At the same time, the Albanese government is increasing military expenditure to $60 billion a year, pouring more money into AUKUS and other war preparations.
There is mounting opposition in the working class. These attacks are only able to proceed because the trade union apparatuses are, with increasing difficulty, imposing sellout agreements on workers that cut real wages and allow the slashing of essential social programs.
Most recently, after the first statewide strike by teachers and education support staff in Victorian public schools for 13 years, the Australian Education Union (AEU) tried to ram through a deal with the Victorian state Labor government that featured real wage cuts and did nothing to address soaring class sizes, workloads and staff shortages. Educators voted down the sellout deal by 57.7 percent to 42.3 percent, delivering a significant blow to the AEU apparatus and the state and federal Labor governments.
Meanwhile, the AEU is trying to strike a similar deal in the Australian Capital Territory and its affiliated Queensland Teachers Union has locked its members into a protracted compulsory arbitration with the state’s LNP government in an industrial court, after two powerful statewide strikes last year.

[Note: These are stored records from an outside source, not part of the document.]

Lemma handler_context_without_tool_name_witness :
  let athena := scripted_service (settles_at 1 (status "SUCCEEDED")) table_ab in
  let context :=
    {| client_context :=
         Some {| custom := Some {[ "other" := "athena___get_sales_summary" ]}
              |} |} in
  lambda_handler athena ∅ context
  = (Return (PDict [ ("status", PStr "error");
                     ("error", PStr "'bedrockAgentCoreToolName'") ]), []).
Proof.
  intros athena context.
  destruct (handler_context_without_tool_name athena ∅ context)
    as (_ & _ & Hkey).
  apply (Hkey {| custom := Some {[ "other" := "athena___get_sales_summary" ]} |}
           {[ "other" := "athena___get_sales_summary" ]});
    reflexivity.
Defined.

(** X10: when the coordinator returns a failure, the handler returns the
    error envelope with the same text and has made exactly the calls of the
    coordinator; in particular, when the service keeps answering with a
    non-terminal status, the handler answers with the timeout text after 60
    polls. *)
Theorem handler_mirrors_coordinator_failure (athena : AthenaClient)
    (event : gmap string string) (context : LambdaContext) (name : string)
    (i : nat) (query_template query : string) :
  original_tool_name context = Return name →
  str_find delimiter name = Some i →
  dict_get (str_from (i + 3) name) PREDEFINED_QUERIES = Some query_template →
  str_format query_template event = Return query →
  (∀ error,
      (execute_athena_query athena query).1 = Return (query_failure error) →
      lambda_handler athena event context
      = (Return (PDict [ ("status", PStr "error"); ("error", PStr error) ]),
         (execute_athena_query athena query).2))
  ∧ (∀ id,
        start_query_execution athena query ATHENA_DATABASE
          ATHENA_OUTPUT_LOCATION = inr id →
        (∀ j, j < 60 → running athena id j) →
        lambda_handler athena event context
        = (Return (PDict [ ("status", PStr "error");
                           ("error",
                            PStr "Query timeout - exceeded maximum wait time")
                         ]),
           StartQueryExecution query ATHENA_DATABASE ATHENA_OUTPUT_LOCATION
             :: polls_before id 60)).
Proof.
  intros Hname Hfind Hget Hformat.
  assert (∀ error calls,
      execute_athena_query athena query = (Return (query_failure error), calls) →
      lambda_handler athena event context
      = (Return (error_envelope (PStr error)), calls)) as Hmirror.
  { intros error calls Hrun.
    rewrite (lambda_handler_of_tool _ _ _ name i
               (error_envelope (PStr error)) Hname Hfind);
      by rewrite (handle_tool_failure _ _ _ _ _ _ _ Hget Hformat Hrun). }
  split.
  - intros error Hrun.
    destruct (execute_athena_query athena query) as [o calls] eqn:E.
    cbn [fst snd] in *. subst o. by apply Hmirror.
  - intros id Hstart Hrun. apply Hmirror.
    rewrite (execute_submitted _ _ id Hstart).
    replace max_attempts with (60 + 0) by done.
    rewrite wait_running by (intros j Hj; by apply Hrun).
    rewrite wait_zero. cbn [fst snd]. by rewrite app_nil_r.
Qed.

Lemma handler_mirrors_failure_witness :
  let athena :=
    {| start_query_execution := λ _ _ _, inl (ClientError "AccessDenied");
       get_query_execution := λ _ _, inr (status "RUNNING");
       get_query_results := λ _ _, inr table_ab |} in
  lambda_handler athena {[ "warehouse_id" := "WH001" ]}
    (invocation "gateway___get_inventory_status")
  = (Return (PDict [ ("status", PStr "error");
                     ("error", PStr "AccessDenied") ]),
     [ StartQueryExecution inventory_query_WH001 ATHENA_DATABASE
         ATHENA_OUTPUT_LOCATION ]).
Proof.
  intros athena.
  destruct (handler_mirrors_coordinator_failure athena
              {[ "warehouse_id" := "WH001" ]}
              (invocation "gateway___get_inventory_status")
              "gateway___get_inventory_status" 7
              get_inventory_status_template inventory_query_WH001)
    as [Hmirror _].
  - reflexivity.
  - reflexivity.
  - reflexivity.
  - vm_compute. reflexivity.
  - apply (Hmirror "AccessDenied"). reflexivity.
Defined.

(** X11: the answer and the calls of the handler depend on the event only
    through the values of the placeholders of the tool's template: entries
    the template does not mention change nothing, and for a tool that is
    not in the table the event is not looked at. *)
Theorem handler_ignores_extra_parameters (athena : AthenaClient)
    (event event' : gmap string string) (context : LambdaContext)
    (name : string) (i : nat) :
  original_tool_name context = Return name →
  str_find delimiter name = Some i →
  (∀ query_template,
      dict_get (str_from (i + 3) name) PREDEFINED_QUERIES
      = Some query_template →
      ∀ p, p ∈ placeholders query_template → event' !! p = event !! p) →
  lambda_handler athena event' context = lambda_handler athena event context.
Proof.
  intros Hname Hfind Hagree.
  rewrite !(lambda_handler_tool _ _ _ name i Hname Hfind). f_equal.
  unfold handle_tool.
  destruct (dict_get (str_from (i + 3) name) PREDEFINED_QUERIES)
    as [query_template|]; [|done].
  assert (str_format query_template event' = str_format query_template event)
    as ->; [|done].
  unfold str_format. apply render_agree. by apply Hagree.
Qed.
Lemma search_from_complete (r : regex) (pat : jsstring) :
  (forall q t, startsWith pat t = true -> match_at r q t <> None) ->
  forall pre post q,
    startsWith pat post = true -> search_from r q (pre ++ post) <> None.
Proof.
  intros Hr. induction pre as [|c pre IH]; intros post q Hs; simpl.
  - destruct post as [|c t]; cbn [search_from];
      pose proof (Hr q _ Hs) as H;
      destruct (match_at r q _); congruence.
  - destruct (match_at r q (c :: pre ++ post)); [discriminate|].
    now apply IH.
Qed.

Lemma split_go_nonempty (fuel : nat) (r : regex) :
  forall p q piece s, split_go fuel r p q piece s <> [].
Proof.
  induction fuel as [|f IH]; intros p q piece s; cbn [split_go]; [discriminate|].
  destruct s as [|c t]; [discriminate|].
  destruct (match_at r q (c :: t)) as [m|]; [|apply IH].
  destruct (m_end m =? p); [apply IH|discriminate].
Qed.

(** The first piece of a split at a pattern whose matches are not empty
    is the text before the leftmost match. *)
Lemma split_go_first (r : regex) :
  (forall q t m, match_at r q t = Some m -> q < m_end m) ->
  forall fuel q piece s m,
    length s < fuel ->
    search_from r q s = Some m ->
    exists more,
      split_go fuel r 0 q piece s
      = (rev piece ++ firstn (m_start m - q) s) :: more
      /\ more <> [].
Proof.
  intros Hr. induction fuel as [|f IH]; intros q piece s m Hlen; [lia|].
  destruct s as [|c t]; cbn [search_from split_go].
  - destruct (match_at r q []) as [m'|] eqn:E; [|discriminate].
    intros _. pose proof (Hr _ _ _ E) as H.
    apply match_at_bounds in E. simpl in E. lia.
  - simpl in Hlen. destruct (match_at r q (c :: t)) as [m'|] eqn:E.
    + intros [= ->]. pose proof (Hr _ _ _ E) as H.
      destruct (Nat.eqb_spec (m_end m) 0) as [|_]; [lia|].
      apply match_at_bounds in E as [-> _].
      rewrite Nat.sub_diag, firstn_O, app_nil_r.
      eexists. split; [reflexivity|apply split_go_nonempty].
    + intros H. pose proof (search_from_bounds _ _ _ _ H) as [B _].
      destruct (IH (S q) (c :: piece) t m) as (more & -> & Hm); [lia|trivial|].
      exists more. split; trivial. f_equal.
      replace (m_start m - q) with (S (m_start m - S q)) by lia.
      simpl. now rewrite <- app_assoc.
Qed.

(** ** The socket client over arbitrary runs *)

(** The attempts counted stay within the maximum and every delay passed
    to setTimeout is one of the five backoff delays, in every state that
    keeps the maximum of the constructor. *)
Lemma step_bounded (w : World) (e : Event) :
  maxReconnectAttempts (api w) = 5 ->
  reconnectAttempts (api w) <= 5
  /\ Forall (fun d => In d (backoff_delays 5)) (scheduled w) ->
  reconnectAttempts (api (step w e)) <= 5
  /\ Forall (fun d => In d (backoff_delays 5)) (scheduled (step w e)).
Proof.
  intros Hmax [Hn Hd].
  destruct e as [u| |d|i|i|k]; simpl; auto.
  - unfold disconnect. destruct (socket (api w)); auto.
  - unfold send. destruct (isConnected (api w)), (socket (api w)); auto.
  - destruct (sockets w !! i) as [[u []]|]; auto.
    unfold onopen, send. simpl. destruct (socket (api w)); simpl; auto with arith.
  - destruct (sockets w !! i) as [[u st]|]; auto.
    assert (reconnectAttempts
              (api (onclose u (with_sockets (set_status i SockClosed (sockets w)) w)))
            <= 5
            /\ Forall (fun d => In d (backoff_delays 5))
                 (scheduled
                    (onclose u
                       (with_sockets (set_status i SockClosed (sockets w)) w))))
      as Hclose.
    { rewrite onclose_delay. unfold onclose. simpl. rewrite Hmax.
      destruct (Nat.ltb_spec (reconnectAttempts (api w)) 5) as [Hlt|Hge];
        simpl; rewrite ?app_nil_r; split; trivial; try lia.
      apply List.Forall_app. split; trivial.
      constructor; [|constructor].
      destruct (reconnectAttempts (api w)) as [|[|[|[|[|]]]]]; simpl; tauto || lia. }
    destruct st; auto.
  - destruct (timers w !! k); auto.
Qed.

(** X7.  However the calls of the application and the events of the
    browser interleave, the client never counts more than five reconnect
    attempts, and every delay it passes to setTimeout is one of 2000,
    4000, 6000, 8000 and 10000 ms. *)
Theorem reconnect_always_bounded (es : list Event) :
  reconnectAttempts (api (run initial es)) <= 5
  /\ Forall (fun d => In d (backoff_delays 5)) (scheduled (run initial es)).
Proof.
  unfold run.
  assert (H : maxReconnectAttempts (api initial) = 5
              /\ reconnectAttempts (api initial) <= 5
              /\ Forall (fun d => In d (backoff_delays 5)) (scheduled initial)).
  { simpl. repeat split; auto with arith. }
  revert H. generalize initial.
  induction es as [|e es IH]; intros w (Hmax & H); simpl; trivial.
  apply IH. split.
  - now rewrite step_max.
  - now apply step_bounded.
Qed.

(** X8.  When the connection drops and the socket created by the retry
    opens, the client is connected again on the new socket, the attempt
    counter is back at 0, and the identification frame of the same user
    has been sent on the new socket. *)
Theorem reconnect_reidentifies (w : World) (n s : nat) (info : SocketInfo) :
  one_live_socket n w -> n < 5 ->
  socket (api w) = Some s -> sockets w !! s = Some info ->
  let w' := run w [SocketCloses s; TimerFires 0;
                   SocketOpens (length (sockets w))] in
  connection_state w' = Connected
  /\ reconnectAttempts (api w') = 0
  /\ socket (api w') = Some (length (sockets w))
  /\ scheduled w' = scheduled w ++ [(2000 * Z.of_nat (S n))%Z]
  /\ sent w' = sent w ++ [(length (sockets w), UserConnected (sock_user info))].
Proof.
  intros (s0 & info0 & Hs0 & Hl0 & Hst0 & _ & Ht & Hn & Hmax) Hlt Hs Hl.
  assert (Hst : sock_status info <> SockClosed) by congruence.
  destruct info as [u st]. destruct w as [[so co hs n' m] ss ts sc se].
  cbn [api sockets timers scheduled sent socket reconnectAttempts
       maxReconnectAttempts sock_user sock_status] in *.
  clear Hs0 Hl0 Hst0. subst so ts n' m.
  assert (Hlen : length (set_status s SockClosed ss) = length ss).
  { unfold set_status. rewrite Hl. apply length_insert. }
  assert (Hnew : (set_status s SockClosed ss ++ [mkSocket u SockConnecting])
                 !! length ss = Some (mkSocket u SockConnecting)).
  { rewrite <- Hlen. apply list_lookup_middle. reflexivity. }
  apply Nat.ltb_lt in Hlt.
  unfold run. cbn [fold_left].
  assert (step (mkWorld (mkAPI (Some s) co hs n 5) ss [] sc se) (SocketCloses s)
          = mkWorld (mkAPI (Some s) false hs (S n) 5)
              (set_status s SockClosed ss)
              [mkTimer (2000 * Z.of_nat (S n)) u]
              (sc ++ [(2000 * Z.of_nat (S n))%Z]) se) as ->.
  { cbn [step sockets]. rewrite Hl.
    destruct st; try contradiction; unfold onclose, with_sockets;
      cbn [api sockets timers scheduled sent socket isConnected messageHandlers
           reconnectAttempts maxReconnectAttempts]; now rewrite Hlt. }
  assert (forall a, step (mkWorld a (set_status s SockClosed ss)
                            [mkTimer (2000 * Z.of_nat (S n)) u]
                            (sc ++ [(2000 * Z.of_nat (S n))%Z]) se)
                      (TimerFires 0)
                    = connect u (mkWorld a (set_status s SockClosed ss) []
                                   (sc ++ [(2000 * Z.of_nat (S n))%Z]) se))
    as -> by reflexivity.
  unfold connect.
  cbn [api sockets timers scheduled sent socket isConnected messageHandlers
       reconnectAttempts maxReconnectAttempts].
  rewrite Hlen. cbn [step sockets]. rewrite Hnew.
  unfold onopen, send, with_sockets, connection_state.
  cbn [api sockets timers scheduled sent socket isConnected messageHandlers
       reconnectAttempts maxReconnectAttempts].
  auto.
Qed.
(** C6. Every request a method builds carries [User-Agent] with the single
    value [supadata-go/1.0.0] and [x-api-key] with the configured key as its
    single value, whatever the method and its arguments. *)
Theorem default_headers_always (wellformed : string -> bool) (s : Supadata) (c : Call)
    (req : http.Request) :
  request_of wellformed s c = Ok req →
  http.Header_Values "User-Agent" (http.Header_of req) = ["supadata-go/1.0.0"]
  ∧ http.Header_Values "x-api-key" (http.Header_of req) = [apiKey (config s)]
  ∧ http.Header_Get "User-Agent" (http.Header_of req) = "supadata-go/1.0.0"
  ∧ http.Header_Get "x-api-key" (http.Header_of req) = apiKey (config s).
Proof.
  intros Hreq.
  assert (default_headers s req) as [Hua Hkey].
  { destruct c; simpl in Hreq;
      lazymatch type of Hreq with
      | ?f _ _ _ _ = _ => unfold f in Hreq
      | ?f _ _ _ = _ => unfold f in Hreq
      | ?f _ _ = _ => unfold f in Hreq
      end;
      try (apply bind_Ok_inv in Hreq as (req0 & Hprep & Hreq);
           apply default_headers_prepare in Hprep);
      try (by eapply default_headers_prepare).
    all: try (injection Hreq as <-; first [exact Hprep | by apply default_headers_content_type]).
    destruct (0 <? skip)%Z; by injection Hreq as <-. }
  unfold http.Header_Get. unfold http.Header_Values in Hua, Hkey.
  repeat split; [done | done | |].
  - by destruct (http.Header_of req !! http.CanonicalMIMEHeaderKey "User-Agent") as [[|x l]|];
      simplify_eq/=.
  - by destruct (http.Header_of req !! http.CanonicalMIMEHeaderKey "x-api-key") as [[|x l]|];
      simplify_eq/=.
Qed.

Lemma default_headers_always_witness :
  ∃ req, request_of any_url test_client (CallCrawl (CrawlBody.mk "https://example.com" 10))
         = Ok req
         ∧ http.Header_Get "User-Agent" (http.Header_of req) = "supadata-go/1.0.0"
         ∧ http.Header_Get "x-api-key" (http.Header_of req) = "test-api-key".
Proof.
  destruct (request_of any_url test_client (CallCrawl (CrawlBody.mk "https://example.com" 10)))
    as [req|e] eqn:Hreq; [|vm_compute in Hreq; discriminate].
  exists req. split; [reflexivity|].
  apply (default_headers_always any_url test_client
           (CallCrawl (CrawlBody.mk "https://example.com" 10)) req Hreq).
Defined.
(** X24. After a realization that had work to do, two atoms of the same
    defined atom class, of radius greater than 0, meet with the class's own
    parameters: the entry of the van der Waals table for the pair (i, i) is
    twice the radius of the class, and its well depth. *)
Theorem realized_vdw_like_pair fuel mm mm' v i ci :
  topologicalCacheValid mm = false ->
  run fuel RealizeConstruction mm = Return mm' v ->
  at_ (atomClasses mm') i = Some ci -> AtomClass_isValid ci = true ->
  (0 < vdwRadius ci)%R ->
  mixedEntry vdwDij i ci i ci = Some (Some (2 * vdwRadius ci)%R)
  /\ mixedEntry vdwEij i ci i ci = Some (Some (vdwWellDepth ci)).
Proof.
  intros Hf H Hci Hv Hr.
  unfold run, void in H. apply bind_inv in H as (s1 & u & H & Hret).
  apply ret_inv in Hret as [_ E]. subst mm'.
  destruct (realizeConstruction_vdw _ _ _ Hf H) as [_ R].
  destruct (R i ci Hci Hv) as (_ & _ & Rii).
  assert (He : (0 <= vdwWellDepth ci)%R).
  { unfold AtomClass_isValid in Hv. apply andb_true_iff in Hv as [_ Hw].
    unfold Rleb in Hw.
    destruct (Rle_dec 0 (vdwWellDepth ci)); [assumption | discriminate]. }
  assert (Em : mixOf ci ci = (Some (2 * vdwRadius ci)%R, Some (vdwWellDepth ci))).
  { unfold mixOf, applyMixingRule.
    rewrite (WaldmanHagler_like _ _ Hr He). reflexivity. }
  unfold mixedEntry. rewrite Z.leb_refl.
  destruct (Rii i ci (Z.le_refl i) Hci Hv) as [D Ee].
  rewrite Em in D, Ee. auto.
Qed.

(** X24 on the small molecule: class 1 has the radius 2, and its own
    entry of the table is 4. *)
Lemma realized_vdw_like_pair_witness :
  exists c1,
    at_ (atomClasses (proj1_sig (projT2 demo_runs))) 1 = Some c1
    /\ vdwRadius c1 = 2%R
    /\ mixedEntry vdwDij 1 c1 1 c1 = Some (Some (2 * 2)%R).
Proof.
  assert (A : { c1 | at_ (atomClasses (proj1_sig (projT2 demo_runs))) 1 = Some c1
                     /\ vdwRadius c1 = 2%R })
    by (eexists; split; rlazy; reflexivity).
  destruct A as (c1 & H1 & Hrad).
  exists c1. split; [exact H1 |]. split; [exact Hrad |].
  rewrite <- Hrad at 2.
  refine (proj1 (realized_vdw_like_pair
                   2%nat (projT1 demo_runs) (proj1_sig (projT2 demo_runs)) 0
                   1 c1 _ _ H1 _ _)).
  - rlazy. reflexivity.
  - apply returns_eq. exact (proj2 (proj2_sig (projT2 demo_runs))).
  - revert H1. rlazy. intros E. inversion E. repeat rtest. reflexivity.
  - rewrite Hrad. lra.
Defined.

(* ================================================================= *)
(** ** The order of the class tuples *)

Lemma IntPair_lt_spec a b :
  IntPair_lt a b = true <->
  ip0 a < ip0 b \/ (ip0 a = ip0 b /\ ip1 a < ip1 b).
Proof.
  unfold IntPair_lt.
  destruct (Z.ltb_spec (ip0 a) (ip0 b)), (Z.gtb_spec (ip0 a) (ip0 b)),
    (Z.ltb_spec (ip1 a) (ip1 b)); split; intros; try discriminate;
    try reflexivity; lia.
Qed.
(** An editor with two segments on a 10 cm tube, the first one selected and
    being dragged as a whole. *)
Definition exampleEditor : Editor :=
  mkEditor [mkSegment (mkSpan 0 2) 5; mkSegment (mkSpan 3 4) 5] 0 0 None 10 1 true.



(** The segments lie inside the tube [[0, tubeLengthCm]]. *)
Definition insideTube (tubeLengthCm : Q) (s : Span) : Prop :=
  0 <= startCm s /\ endCm s <= tubeLengthCm.

(** The calibration the component starts with. *)
Definition defaultCalibration : Calibration.t :=
  Calibration.mk 80 1500 (135 # 1000) 73 2000 (5 # 100) 70 80.

(** The candidates that survive normalization and validation: no field is
    [NaN] and the duration is not [Infinity]. *)
Definition survives (s : JsonStep.t) : bool :=
  match JsonStep.ch0 s with Some NaN => false | _ => true end
  && match JsonStep.ch1 s with Some NaN => false | _ => true end
  && match JsonStep.duration s with Some NaN | Some PosInfinity => false | _ => true end.

(** A raster as the canvas produces it: at least one pixel each way and
    four bytes per pixel. *)
Definition rasterOk (imageData : ImageData.t) : Prop :=
  (1 <= ImageData.width imageData)%Z /\ (1 <= ImageData.height imageData)%Z
  /\ Z.of_nat (length (ImageData.data imageData))
     = (4 * ImageData.width imageData * ImageData.height imageData)%Z.

(** A raster of two pixels side by side: red, then blue. *)
Definition exampleRaster : ImageData.t :=
  ImageData.mk 2 1 [255; 0; 0; 255; 0; 0; 255; 255]%Z.

(** ** Emission grid and pulse width *)

(** The indices [i, i + step, ...], [count] of them. *)
Fixpoint strides (count step i : nat) : list nat :=
  match count with
  | O => []
  | S c => i :: strides c step (i + step)
  end.

(** Number of multiples of [step] below [n]. *)
Definition emissionCount (n step : nat) : nat := ((n + step - 1) / step)%nat.
Lemma round_ge (s : bool) (n d M E : Z) :
  0 < n -> 0 < d -> 0 <= M < 2 ^ 53 -> emin <= E ->
  (F2R M E <= IZR n / IZR d)%R ->
  round s n d = Inf s
  \/ exists m e,
       round s n d = Fin s m e /\ canonical m e /\ (F2R M E <= F2R m e)%R.
Proof.
  intros Hn Hd HM HE Hx.
  destruct (round_value s n d Hn Hd)
    as (m0 & e0 & He0 & Hm0 & Hnorm & Herr & Hup & Hlo & Hr).
  set (x := (IZR n / IZR d)%R) in *.
  pose proof (B_pos e0) as Hp. pose proof (B_pos (- e0)) as Hp'.
  assert (Hinv : (B e0 * B (- e0) = 1)%R)
    by (rewrite <- B_add; replace (e0 + - e0) with 0 by lia; reflexivity).
  assert (Hval : (F2R M E <= IZR m0 * B e0)%R).
  { destruct (Z_le_gt_dec e0 E) as [Hle | Hgt].
    - rewrite (F2R_pow M E e0 Hle) in *.
      set (K := M * 2 ^ (E - e0)) in *.
      assert (EK : (IZR K * B e0 * B (- e0) = IZR K)%R)
        by (rewrite Rmult_assoc, Hinv; ring).
      assert (K <= m0).
      { apply Hlo.
        apply Rmult_le_compat_r with (r := B (- e0)) in Hx; lra. }
      apply IZR_le in H. nra.
    - pose proof (F2R_lt_pow M E HM) as Hlt.
      assert (H52 : 2 ^ 52 <= m0) by (apply Hnorm; lia).
      apply IZR_le in H52. rewrite <- B_52 in H52.
      assert (H : (B (53 + E) <= B (52 + e0))%R) by (apply B_le; lia).
      rewrite (B_add 52 e0) in H.
      assert (B 52 * B e0 <= IZR m0 * B e0)%R
        by (apply Rmult_le_compat_r; lra).
      lra. }
  destruct Hr as [[Hr _] | (m & e & Hr & Hc & Hv)].
  - left. exact Hr.
  - right. exists m, e. rewrite Hv. auto.
Qed.


Lemma canonical_representable (m e : Z) : canonical m e -> representable m e.
Proof. unfold canonical, representable. tauto. Qed.

Lemma round_between (s : bool) (n d M1 E1 M2 E2 : Z) :
  0 < n -> 0 < d -> representable M1 E1 -> representable M2 E2 ->
  (F2R M1 E1 <= IZR n / IZR d <= F2R M2 E2)%R ->
  exists m e,
    round s n d = Fin s m e /\ canonical m e
    /\ (F2R M1 E1 <= F2R m e <= F2R M2 E2)%R.
Proof.
  intros Hn Hd [HM1 HE1] [HM2 HE2] [Hlo Hhi].
  destruct (round_le s n d M2 E2 Hn Hd HM2 HE2 Hhi) as (m & e & Hr & Hc & Hv).
  destruct (round_ge s n d M1 E1 Hn Hd HM1 ltac:(lia) Hlo)
    as [Hinf | (m' & e' & Hr' & _ & Hv')].
  - rewrite Hr in Hinf. discriminate Hinf.
  - rewrite Hr in Hr'. inversion Hr'; subst m' e'.
    exists m, e. auto.
Qed.

Lemma round_signed_pos (n d : Z) (z : bool) :
  0 < n -> round_signed n d z = round false n d.
Proof.
  intros Hn. unfold round_signed.
  replace (n =? 0) with false by (symmetry; apply Z.eqb_neq; lia).
  replace (n <? 0) with false by (symmetry; apply Z.ltb_ge; lia).
  rewrite Z.abs_eq by lia. reflexivity.
Qed.

Lemma den_pos (e : Z) : 0 < den e.
Proof.
  unfold den. destruct (0 <=? e) eqn:He; [lia |].
  apply Z.leb_gt in He. apply Z.pow_pos_nonneg; lia.
Qed.

Lemma num_den (m e : Z) :
  (IZR (num false m e) / IZR (den e) = F2R m e)%R.
Proof.
  unfold num, den, F2R. destruct (0 <=? e) eqn:He.
  - apply Z.leb_le in He. rewrite mult_IZR, <- B_nonneg by lia. field.
  - apply Z.leb_gt in He. rewrite <- B_nonneg by lia. rewrite B_opp.
    pose proof (B_pos e). field. lra.
Qed.

Lemma num_pos (m e : Z) : 0 < m -> 0 < num false m e.
Proof.
  intros Hm. unfold num. destruct (0 <=? e) eqn:He; [| lia].
  apply Z.leb_le in He.
  pose proof (Z.pow_pos_nonneg 2 e ltac:(lia) He). nia.
Qed.

Lemma num_neg (m e : Z) : num true m e = - num false m e.
Proof. reflexivity. Qed.

Lemma F2R_pos (m e : Z) : 0 < m -> (0 < F2R m e)%R.
Proof.
  intros Hm. unfold F2R. apply Rmult_lt_0_compat; [| apply B_pos].
  apply IZR_lt. exact Hm.
Qed.
Lemma block_event_returned (block : Tag) (event : Event) :
  block_event block = Ok event ->
  event = event_of block /\ block_oversized block = false.
Proof.
  rewrite block_event_result.
  destruct (block_oversized block); [discriminate|]. intros [= <-]. now split.
Qed.

Lemma parse_changelog_result (soup : Tag) :
  _parse_changelog soup
  = if existsb block_oversized (change_blocks soup) then Raise ValueError
    else Ok (events_of soup).
Proof.
  unfold _parse_changelog, events_of, changelog_step.
  rewrite (for_each_guarded block_event retained block_oversized ValueError
                            event_of); [reflexivity|].
  intros b _. apply block_event_result.
Qed.

Lemma parse_changelog_returned (soup : Tag) (events : list Event) :
  _parse_changelog soup = Ok events ->
  events = events_of soup
  /\ forall block, In block (change_blocks soup) ->
                   block_event block = Ok (event_of block).
Proof.
  rewrite parse_changelog_result.
  destruct (existsb block_oversized (change_blocks soup)) eqn:E;
    [discriminate|].
  intros [= <-]. split; [reflexivity|]. intros block Hb.
  rewrite block_event_result.
  now rewrite (existsb_false_in _ _ _ E Hb).
Qed.

Lemma block_retained_event (block : Tag) :
  block_event block = Ok (event_of block) ->
  block_retained block = retained (event_of block).
Proof. intros H. unfold block_retained. now rewrite H. Qed.

Lemma item_kept_entry (li : Tag) : item_kept li = kept_entry (entry_of li).
Proof. unfold item_kept. now rewrite field_entry_ok. Qed.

To defeat the Labor-led and union-enforced offensive, workers in health, education, disability services and the public sector need to take matters into their own hands by building rank-and-file committees, independent of the unions. Such committees would link up with the growing movement of workers internationally who confront similar attacks, imposed by capitalist governments everywhere.
That poses the need for the fight for socialism: the expropriation of the vast wealth controlled by big business and the banks, the dismantling of the war machine and the reorganisation of economic life on the basis of social need, rather than private profit.